Lastly, it is important to note that, although not included in this review, the choice for a measurement instrument is based not only on the measurement properties of the instrument, but also on the feasibility and the interpretability of the instrument (33). During the study selection process for this review we came across several studies that reported on the feasibility of aerobic capacity measures (58–60). Feasibility encompasses the practical considerations of using an instrument, including its ease of use, the costs of an instrument, completion time, ease of administration and training for test supervisors (61). The interpretability refers to the degree to which qualitative meaningful results can be assigned to quantitative scores or changes in scores of outcome measures (33). In order to determine if the use of a certain measurement instrument is appropriate, all these factors have to be taken into account.
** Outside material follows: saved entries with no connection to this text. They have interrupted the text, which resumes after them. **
(* ===== verification/ClusterLoops.v ===== *)
(** The loops of a cluster node and the callbacks of its discovery: the rest of
    [internal/server/clusterserver/server.go], [raft.go] and [discovery.go].

    Time is an argument: what raft answers, and when a signal comes.  What is only logged is left
    out. *)

From Stdlib Require Import Ascii String.
From stdpp Require Import list strings gmap fin_maps.
From S2P Require Import Prelude Errors GoStrings Strconv ShardMap Fsm Cluster.
From S2P Require Import Rebalance RebalanceSpec.

Open Scope string_scope.
Open Scope Z_scope.

(** ** The monitor of the leader *)
Section Monitor.
Context {R : Type} `{Raft R}.

(** What the loop takes from its channels: whether the node is leader, with raft as it is when
    the change is handled, or the signal to stop. *)
Inductive Signal := LeaderCh (isLeader : bool) (r : R) | StopCh.
(** The server, and the shard maps the rebalances it started are given. *)
Record Monitor := MkMonitor { m_server : Server R; started : list ShardMap }.

(** Whether there is a manager of rebalances; the rebalance runs in a goroutine of its own. *)
Definition onBecomeLeader (manager : bool) (m : Monitor) : Monitor :=
  if manager then MkMonitor (m_server m) (started m ++ [GetShardMap (m_server m)]) else m.
Definition onLoseLeadership (m : Monitor) : Monitor := m.
Definition on_leader (manager : bool) (lead : bool) (r : R) (m : Monitor) : Monitor :=
  let wasLeader := isLeader (m_server m) in
  let m := MkMonitor (handleLeaderChange lead (with_raft r (m_server m))) (started m) in
  if lead && negb wasLeader then onBecomeLeader manager m
  else if negb lead && wasLeader then onLoseLeadership m
  else m.
Fixpoint leaderMonitorLoop (manager : bool) (sigs : list Signal) (m : Monitor) : Monitor :=
  match sigs with
  | [] => m
  | LeaderCh lead r :: sigs => leaderMonitorLoop manager sigs (on_leader manager lead r m)
  | StopCh :: _ => m
  end.

(** Where leadership begins, by what the loop was told so far. *)
Fixpoint elections (was : bool) (sigs : list Signal) : list R :=
  match sigs with
  | LeaderCh lead r :: sigs => ((if lead && negb was then [r] else []) ++ elections lead sigs)%list
  | _ => []
  end.
Fixpoint last_told (was : bool) (sigs : list Signal) : bool :=
  match sigs with LeaderCh lead _ :: sigs => last_told lead sigs | _ => was end.

(** The node takes itself for leader as it was last told, and has started one rebalance for
    each time it was elected, over the shard map it had then. *)
Lemma monitor_follows manager sigs m :
  isLeader (m_server (leaderMonitorLoop manager sigs m)) = last_told (isLeader (m_server m)) sigs /\
  started (leaderMonitorLoop manager sigs m) =
    (started m ++ if manager then map (fun r => Fsm.GetShardMap (raft_fsm r)) (elections (isLeader (m_server m)) sigs) else [])%list.
Proof.
  revert m; induction sigs as [|[lead r|] sigs IH]; intros m; cbn [leaderMonitorLoop last_told elections]; [by destruct manager; rewrite app_nil_r| |by destruct manager; rewrite app_nil_r].
  destruct (IH (on_leader manager lead r m)) as [-> ->]; unfold on_leader, onBecomeLeader, onLoseLeadership.
  destruct lead, (isLeader (m_server m)) eqn:Hw, manager; cbn; rewrite ?Hw; split; try done; by rewrite <- app_assoc.
Qed.

(** ** The rebalance a new leader starts *)
Definition stabilize : Z := 5 * Second.
(** What happens in its goroutine: the server stops within five seconds of the election, or
    both arguments of the rebalance are the map of the election. *)
Definition auto_rebalance {T} `{Streams T} (elected : Z) (stopped : option Z) (currentMap : ShardMap) (order : list Z -> list Z) :
    M (RebalanceManager T) (option (option error)) :=
  if match stopped with Some t => t <? elected + stabilize | None => false end then ret (Some None)
  else TriggerRebalance currentMap currentMap order.

(** However leadership moves, none of the rebalances the node starts moves a shard, or changes
    anything: the manager is as it was after all of them, one after the other. *)
Theorem elections_move_nothing {T} `{Streams T} (sigs : list Signal) (m : Monitor) (elected : Z) (stopped : option Z)
  (order : list Z -> list Z) (rm : RebalanceManager T) (e : env) (Hrun : running rm = false) (Hm : started m = []) :
  length (started (leaderMonitorLoop true sigs m)) = length (elections (isLeader (m_server m)) sigs) /\
  exists rs, for_collect (started (leaderMonitorLoop true sigs m))
    (fun currentMap => r <- auto_rebalance elected stopped currentMap order ;; ret (Some r)) rm e = (rs, rm, e) /\ Forall (fun r => r = Some None) rs.
Proof.
  destruct (monitor_follows true sigs m) as [_ ->]; rewrite Hm; cbn [app]; split; [apply length_map|].
  generalize (map (fun r => Fsm.GetShardMap (raft_fsm r)) (elections (isLeader (m_server m)) sigs)) as l.
  induction l as [|cur l (rs & Hr & Hf)]; [by exists []|]; exists (Some None :: rs); split; [|by constructor].
  assert (auto_rebalance elected stopped cur order rm e = (Some None, rm, e)) as Ha by
    (unfold auto_rebalance; case_match; [done|by apply leader_rebalance_idle]).
  cbn [for_collect]; erewrite bind_run; [|by erewrite bind_run; [|exact Ha]].
  by erewrite bind_run; [|exact Hr].
Qed.
End Monitor.
Arguments Signal : clear implicits.
Arguments Monitor : clear implicits.

(** ** Waiting for the first leader *)
Definition ErrLeaderTimeout : error := SimpleError "timeout waiting for leader election".
Definition poll : Z := 100 * 1000000.
(** The ticks of the ticker until the deadline, which wins a tie; [leader] is the address raft
    gives at a time from the start. *)
Fixpoint wait_ticks (leader : Z -> string) (timeout : Z) (fuel : nat) (now : Z) : option (option error) :=
  match fuel with
  | O => None
  | S fuel' =>
      if timeout <=? now + poll then Some (Some ErrLeaderTimeout)
      else if negb (String.eqb (leader (now + poll)) "") then Some None
      else wait_ticks leader timeout fuel' (now + poll)
  end.
Definition waitForLeader (leader : Z -> string) (timeout : Z) : option (option error) :=
  wait_ticks leader timeout (S (Z.to_nat (timeout / poll))) 0.
Lemma wait_ticks_spec leader timeout fuel now : timeout < now + Z.of_nat fuel * poll + poll ->
  exists r, wait_ticks leader timeout (S fuel) now = Some r /\
    (r = None <-> exists k, 1 <= k /\ now + k * poll < timeout /\ leader (now + k * poll) <> "").
Proof.
  revert now; induction fuel as [|fuel IH]; intros now Hf; unfold poll in *.
  { exists (Some ErrLeaderTimeout); cbn [wait_ticks]; rewrite (proj2 (Z.leb_le _ _)) by (unfold poll; lia); split; [done|].
    split; [done|]; intros (k & Hk & Ht & _); lia. }
  change (wait_ticks leader timeout (S (S fuel)) now) with
    (if timeout <=? now + poll then Some (Some ErrLeaderTimeout) else if negb (String.eqb (leader (now + poll)) "") then Some None
     else wait_ticks leader timeout (S fuel) (now + poll)); unfold poll.
  destruct (Z.leb_spec timeout (now + 100 * 1000000)) as [Hd|Hd].
  { eexists; split; [done|]; split; [done|]; intros (k & Hk & Ht & _); lia. }
  destruct (String.eqb_spec (leader (now + 100 * 1000000)) "") as [He|He]; cbn [negb].
  - destruct (IH (now + 100 * 1000000)) as (r & -> & Hr); [lia|]; exists r; split; [done|]; rewrite Hr; split.
    + intros (k & Hk & Ht & Hl); exists (k + 1); replace (now + (k + 1) * (100 * 1000000)) with (now + 100 * 1000000 + k * (100 * 1000000)) by lia; split_ands; [lia|done|done].
    + intros (k & Hk & Ht & Hl); destruct (decide (k = 1)) as [->|]; [rewrite Z.mul_1_l in Hl; done|].
      exists (k - 1); replace (now + 100 * 1000000 + (k - 1) * (100 * 1000000)) with (now + k * (100 * 1000000)) by lia; split_ands; [lia|done|done].
  - exists None; split; [done|]; split; [|done]; intros _; exists 1; rewrite Z.mul_1_l; split_ands; [lia|lia|done].
Qed.
(** The wait ends, with success exactly if there is a leader at one of the polls before the
    deadline. *)
Theorem wait_ends (leader : Z -> string) (timeout : Z) :
  exists r, waitForLeader leader timeout = Some r /\
    (r = None <-> exists k, 1 <= k /\ k * poll < timeout /\ leader (k * poll) <> "").
Proof.
  unfold waitForLeader; destruct (wait_ticks_spec leader timeout (Z.to_nat (timeout / poll)) 0) as (r & He & Hr).
  - unfold poll; pose proof (Z.div_mod timeout (100 * 1000000)); pose proof (Z.mod_pos_bound timeout (100 * 1000000)); lia.
  - by exists r.
Qed.

(** ** The monitor of the replicas *)
(** The checks of a run that is stopped after so many ticks of 30 seconds. *)
Definition replicationMonitorLoop {R} `{Raft R} (ticks : list (Server R)) : list (option (list Z * list Z)) := map checkReplicationHealth ticks.

(** ** The clients of a transfer *)
Record RPCClient := MkRPCClient { baseURL : string; uses_TLS : bool; client_Timeout : Z }.
Definition createRPCClient (TLSConfig : bool) (addr : string) : Res RPCClient :=
  let scheme := if TLSConfig then "https" else "http" in
  Ok (MkRPCClient (scheme +:+ "://" +:+ addr) TLSConfig (30 * Second)).

(** ** The discovery *)
Record memberNode := MkNode { mn_Name : string; mn_Addr : string; mn_Port : Z; mn_Meta : bytes }.
(** The callbacks as changes of a state; nil when they are not set. *)
Record Discovery (S : Type) := MkDiscovery {
  clusterID : string;
  onJoin : option (string -> string -> S -> S);
  onLeave : option (string -> S -> S);
  onUpdate : option (string -> S -> S);
}.
Arguments MkDiscovery {S} _ _ _ _.
Arguments clusterID {S} _.
Arguments onJoin {S} _.
Arguments onLeave {S} _.
Arguments onUpdate {S} _.
Section Delegate.
Context {S : Type}.
Implicit Types d : Discovery S.
Definition set_OnJoin (fn : string -> string -> S -> S) d : Discovery S := MkDiscovery (clusterID d) (Some fn) (onLeave d) (onUpdate d).
Definition set_OnLeave (fn : string -> S -> S) d : Discovery S := MkDiscovery (clusterID d) (onJoin d) (Some fn) (onUpdate d).
Definition set_OnUpdate (fn : string -> S -> S) d : Discovery S := MkDiscovery (clusterID d) (onJoin d) (onLeave d) (Some fn).
Definition JoinHostPort (host : string) (port : Z) : string :=
  (if Contains host ":" then "[" +:+ host +:+ "]" else host) +:+ ":" +:+ FormatInt port.
(** [NotifyJoin] of the delegate: the checks are in Cluster.v. *)
Definition notifyJoin d (node : memberNode) (s : S) : S :=
  match Cluster.NotifyJoin (clusterID d) (JoinHostPort (mn_Addr node) (mn_Port node)) (mn_Meta node), onJoin d with
  | Some raftAddr, Some fn => fn (mn_Name node) raftAddr s
  | _, _ => s
  end.
Definition NotifyLeave d (node : memberNode) (s : S) : S := match onLeave d with Some fn => fn (mn_Name node) s | None => s end.
Definition NotifyUpdate d (node : memberNode) (s : S) : S := match onUpdate d with Some fn => fn (mn_Name node) s | None => s end.
End Delegate.
(** [setupDiscoveryCallbacks]: an update is only logged. *)
Definition setupDiscoveryCallbacks {R} `{Raft R} (d : Discovery (Server R)) : Discovery (Server R) :=
  set_OnUpdate (fun _ s => s) (set_OnLeave OnLeave (set_OnJoin OnJoin d)).

(** Before the callbacks are set, and on a node that is not leader, the gossip changes nothing. *)
Theorem gossip_needs_leader {R} `{Raft R} (d : Discovery (Server R)) (node : memberNode) (s : Server R) (Hl : isLeader s = false) :
  let d' := setupDiscoveryCallbacks d in
  notifyJoin d' node s = s /\ NotifyLeave d' node s = s /\ NotifyUpdate d' node s = s.
Proof.
  unfold notifyJoin, NotifyLeave, NotifyUpdate, setupDiscoveryCallbacks; cbn; split_ands; try done.
  - case_match; [|done]; unfold OnJoin, IsLeader; by rewrite Hl.
  - unfold OnLeave, IsLeader; by rewrite Hl.
Qed.

(** ** Pass-through calls of raft and memberlist *)
Definition raft_Snapshot (answer : option error) : option error := wrap_err "snapshot" answer.
Definition GetConfiguration {C} (answer : Res C) : Res C := match answer with Ok c => Ok c | Err err => Err (WrapError "get configuration" err) end.
Definition Leave (memberList : option (option error)) : option error := match memberList with Some answer => answer | None => None end.
Definition Members {N} (memberList : option (list N)) : list N := default [] memberList.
Low or very low quality of evidence was found for the measurement properties of aerobic capacity measures included in this review. Furthermore, studies that determine the reliability and responsiveness of aerobic capacity measures in NMD are missing. Therefore, we consider the evidence insufficient to recommend the use of certain outcomes.
For future research, we recommend studying: (i) the measurement properties of VO2peak measurement through graded maximal exercise testing, and (ii) the measurement properties of submaximal aerobic capacity measures without respiratory gas exchange measurements. Respiratory gas exchange measurements require expensive equipment, which is not available in most rehabilitation centres and physiotherapy practices. Therefore, research to the measurement properties of easy to perform submaximal aerobic capacity measures, like the 6MWT, is recommended, given its potential use in clinical practice. To increase the quality of evidence on the content validity of VO2peak as an aerobic capacity measure in NMD, future studies are needed that apply appropriate criteria (26) for maximal aerobic capacity, with large sample sizes (n>50) and experienced test supervisors.
This review demonstrates a lack of high-quality studies with sufficiently large sample sizes regarding the measurement properties of aerobic capacity measures in NMD. From the reported aerobic capacity measures, the content validity of VO2peak measured through a maximal effort graded exercise test is the most extensively studied measurement property, but the evidence was insufficient to assure its validity. No studies were found that reported on the reliability or responsiveness of any aerobic capacity measure. More research into the measurement properties of aerobic capacity measures in NMD is warranted to guide the selection of these measures for future clinical trials as well as for clinicians during their daily practice.